DATA PROVIDED:
====================
(* ===== verification/ChainInsert.v ===== *)
(** * Inserting a block

    Inserting a block that fits below a known block, writing the batch and committing it
    keeps the invariant of the chain, for the tree with the block added and the canonical
    chain that the fork choice asks for; no step of it panics. *)

From stdpp Require Import base numbers option strings gmap list.
From S2P Require Import Prelude Serialize MerkleTree MerkleProofs Transaction Substate Blocks Rewards Sapling Wallet WalletProofs ChainStore BlockChain ChainTree ChainTables ChainInvariant ChainUpdates.

Open Scope Z_scope.

Section Insert.
Context {MH : MerkleHash} {W : Type} {WO : WalletOps W} {WL : WalletLaws W}.
Context (hash_u256 : forall d a b, is_u256 (merkle_hash d a b)).

(** ** The state after an insertion *)

Section State.
Context (c : BlockChain (W := W)) (b : Block) (w : W) (u : ExtrasUpdate).
Context (Hpending : no_pending c).

(** After [prepare_wallet_update]. *)
Definition with_wallet : BlockChain := set_pending_wallet_addresses (Some (wo_list_addresses w)) (set_wallet w c).

Definition inserted : BlockChain :=
  let '(c1, b1) := prepare_update u true (with_wallet, put_wallet_data w (put_block b empty_batch)) in
  write_and_commit (set_pending_routes (import_route_from (eu_info u)) c1, b1).

Definition written_disk : Disk :=
  let d := bc_disk c in
  let t := dk_tables d in
  let best := negb (is_branch (bi_location (eu_info u))) in
  mkDisk (mkTables (<[b_hash b := b_header b]> (t_headers t)) (<[b_hash b := b_body b]> (t_bodies t))
      (eu_block_details u ∪ t_details t) (number_keys (eu_block_hashes u) ∪ t_hashes t)
      (eu_blocks_commitment_sers u ∪ t_sers t) (eu_block_receipts u ∪ t_receipts t)
      (overlay (eu_transactions_addresses u) (t_txs t)) (overlay (eu_transactions_nullifiers u) (t_nullifiers t))
      (overlay (eu_commitment_root_blocks u) (t_roots t)))
    (if best then Some (bi_hash (eu_info u)) else dk_best d) (dk_first d) (dk_ancient d)
    (if best then or_keep (eu_rewards u) (dk_rewards d) else dk_rewards d)
    (Some (wo_wallet_hashes w)) (Some (wo_list_addresses w)) (write_blooms (eu_blocks_blooms u) (dk_blooms d)).

Definition committed_caches : Store :=
  let s := bc_caches c in
  mkTables (t_headers s) (t_bodies s) (eu_block_details u ∪ t_details s) (eu_block_hashes u ∪ t_hashes s)
    (eu_blocks_commitment_sers u ∪ t_sers s) (t_receipts s ∖ eu_block_receipts u)
    (commit_option (eu_transactions_addresses u) (t_txs s)) (commit_option (eu_transactions_nullifiers u) (t_nullifiers s))
    (commit_option (eu_commitment_root_blocks u) (t_roots s)).

Lemma inserted_eq : inserted =
  let best := negb (is_branch (bi_location (eu_info u))) in
  mkChain (bc_reward_config c)
    (if best then mkBest (eu_block u) (bi_total_difficulty (eu_info u)) else bc_best_block c)
    (bc_best_ancient_block c) (bc_first_block c) (wo_list_addresses w) w
    (if best then match eu_rewards u with Some r => r | None => bc_rewards c end else bc_rewards c)
    written_disk committed_caches no_tables None None None None (import_route_from (eu_info u)).
Proof.
  destruct Hpending as (Hp & Ha & Hb & Hw & Hr). unfold inserted, written_disk, committed_caches, prepare_update, with_wallet.
  destruct c as [config best ancient first addresses w0 r [t dbest dfirst dancient dr dw da dbl] s p pa pb pw pr routes].
  cbn in Hp, Ha, Hb, Hw, Hr. subst. destruct u as [info block hashes details receipts blooms txs nulls roots sers rewards].
  assert (Hins : forall (A : Type) (k : Z) (v : A) (m : gmap Z A), <[k := v]> ∅ ∪ m = <[k := v]> m).
  { intros. by rewrite insert_empty, insert_union_singleton_l. }
  unfold write_and_commit, commit, db_write. cbn. destruct blooms as [[? ?]|], (bi_location info), rewards; cbn;
    unfold write_batch, write_tables, commit_caches; cbn; rewrite ?(right_id_L ∅ (∪)), ?Hins; reflexivity.
Qed.
End State.

(** ** The new block *)

(** The block [b] fits below the block whose branch is [lp]. *)
Record fits (g : Block) (B : gmap Z Block) (c : BlockChain (W := W)) (b : Block) (lp : list Block) : Prop := {
  fi_new : B !! b_hash b = None;
  fi_parent : branch g B (b_parent_hash b) lp;
  fi_number : b_number b = zlen lp;
  fi_genesis : b_hash b <> b_parent_hash g;
  fi_good : good_branch (bc_reward_config c) (bc_wallet c) (lp ++ [b]);
}.

Section New.
Context (g : Block) (B : gmap Z Block) (R : gmap Z (list Receipt)) (l : list Block) (c : BlockChain (W := W)).
Context (Hok : chain_ok g B R l c).
Context (b : Block) (lp : list Block) (receipts : list Receipt) (Hfits : fits g B c b lp).

Abbreviation B' := (<[b_hash b := b]> B).

Lemma new_not_genesis : b_hash b <> b_hash g.
Proof. pose proof (go_known _ _ (ok_genesis _ _ _ _ _ Hok)) as Hg. pose proof (fi_new _ _ _ _ _ Hfits). congruence. Qed.

Lemma branch_new : branch g B' (b_hash b) (lp ++ [b]).
Proof.
  constructor; [|by rewrite lookup_insert_eq|done|apply Hfits|apply new_not_genesis].
  apply branch_insert; apply Hfits.
Qed.

Lemma branch_head_known h k : branch g B h k -> is_Some (B !! h).
Proof. intros (y & q & _ & _ & Hy)%branch_last. eauto. Qed.

Lemma parent_not_new : b_parent_hash b <> b_hash b.
Proof.
  intros He. destruct (branch_head_known _ _ (fi_parent _ _ _ _ _ Hfits)) as [y Hy]. pose proof (fi_new _ _ _ _ _ Hfits). congruence.
Qed.

(** The branches of the tree with the new block. *)
Lemma branch_inv h k : branch g B' h k -> branch g B h k /\ h <> b_hash b \/ h = b_hash b /\ k = lp ++ [b].
Proof.
  intros Hk. destruct (decide (h = b_hash b)) as [->|Hne].
  - right. split; [done|]. by eapply branch_unique, branch_new.
  - left. split; [|done]. pose proof Hk as (y & q & _ & _ & Hy)%branch_last. rewrite lookup_insert_ne in Hy by done.
    destruct (ok_tree _ _ _ _ _ Hok _ _ Hy) as (k0 & Hk0).
    rewrite (branch_unique _ _ _ _ _ Hk (branch_insert _ _ _ _ _ (fi_new _ _ _ _ _ Hfits) Hk0)). done.
Qed.

(** No known block has the new one as its parent. *)
Lemma no_child_yet h y : B !! h = Some y -> h <> b_hash g -> b_parent_hash y <> b_hash b.
Proof.
  intros Hy Hne He. destruct (ok_tree _ _ _ _ _ Hok _ _ Hy) as (k & Hk). inversion Hk as [|h' y' q Hp Hy' Hh' Hn]; subst; [done|].
  assert (y' = y) as -> by congruence. destruct (branch_head_known _ _ Hp) as [z Hz]. pose proof (fi_new _ _ _ _ _ Hfits). congruence.
Qed.

Lemma genesis_kept : genesis_ok g B'.
Proof.
  destruct (ok_genesis _ _ _ _ _ Hok) as [Hn Ht Hb Hk Hp Hh]. pose proof new_not_genesis. split; try done.
  - by rewrite lookup_insert_ne.
  - rewrite lookup_insert_ne; [done|apply Hfits].
Qed.

(** *** The details *)

Lemma details_kept h y d : B !! h = Some y -> details_for g B h y d -> h <> b_parent_hash b -> details_for g B' h y d.
Proof.
  intros Hy [Hn Hp Hd Hc Hu] Hne. pose proof (fi_new _ _ _ _ _ Hfits) as Hnew. split; [done|done| | |done].
  - intros k [[Hk _]|[-> ->]]%branch_inv; [auto|congruence].
  - intros x. rewrite Hc. split; intros (bx & Hbx & Hpx & Hx).
    + exists bx. rewrite lookup_insert_ne by congruence. done.
    + destruct (decide (b_hash b = x)) as [<-|Hx']; [rewrite lookup_insert_eq in Hbx; simplify_eq; congruence|].
      rewrite lookup_insert_ne in Hbx by done. by exists bx.
Qed.

Lemma details_parent y d : B !! b_parent_hash b = Some y -> details_for g B (b_parent_hash b) y d ->
  details_for g B' (b_parent_hash b) y (push_child (b_hash b) d).
Proof.
  intros Hy [Hn Hp Hd Hc Hu]. pose proof (fi_new _ _ _ _ _ Hfits) as Hnew. pose proof parent_not_new. split; [done|done| | |].
  - intros k [[Hk _]|[? ->]]%branch_inv; [auto|done].
  - intros x. cbn. rewrite elem_of_app, list_elem_of_singleton, Hc. split.
    + intros [(bx & Hbx & Hpx & Hx)| ->].
      * exists bx. rewrite lookup_insert_ne by congruence. done.
      * exists b. rewrite lookup_insert_eq. pose proof new_not_genesis. done.
    + intros (bx & Hbx & Hpx & Hx). destruct (decide (b_hash b = x)) as [<-|Hx']; [by right|].
      rewrite lookup_insert_ne in Hbx by done. left. by exists bx.
  - cbn. apply NoDup_app. split_and!; [done| |apply NoDup_singleton]. intros x (bx & Hbx & _)%Hc ->%list_elem_of_singleton. congruence.
Qed.

Lemma details_new finalized : details_for g B' (b_hash b) b
  (mkDetails (b_number b) (total_difficulty (lp ++ [b])) (b_parent_hash b) [] finalized).
Proof.
  split; [done|done| | |constructor].
  - intros k [[_ ?]|[_ ->]]%branch_inv; done.
  - intros x. cbn. split; [by intros ?%not_elem_of_nil|]. intros (bx & Hbx & Hpx & Hx). exfalso.
    destruct (decide (b_hash b = x)) as [<-|Hx'].
    + rewrite lookup_insert_eq in Hbx. injection Hbx as <-. by apply parent_not_new.
    + rewrite lookup_insert_ne in Hbx by done. by eapply no_child_yet.
Qed.

(** ** What the insertion prepares *)

Abbreviation tables := (dk_tables (bc_disk c)).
====================
TRY IT: Every line from the first entry to the line containing "chain that the" should be transcribed exactly, and nothing beyond it.

FINISHED TASK:
(* ===== verification/ChainInsert.v ===== *)
(** * Inserting a block

    Inserting a block that fits below a known block, writing the batch and committing it
    keeps the invariant of the chain, for the tree with the block added and the canonical
    chain that the fork choice asks for; no step of it panics. *)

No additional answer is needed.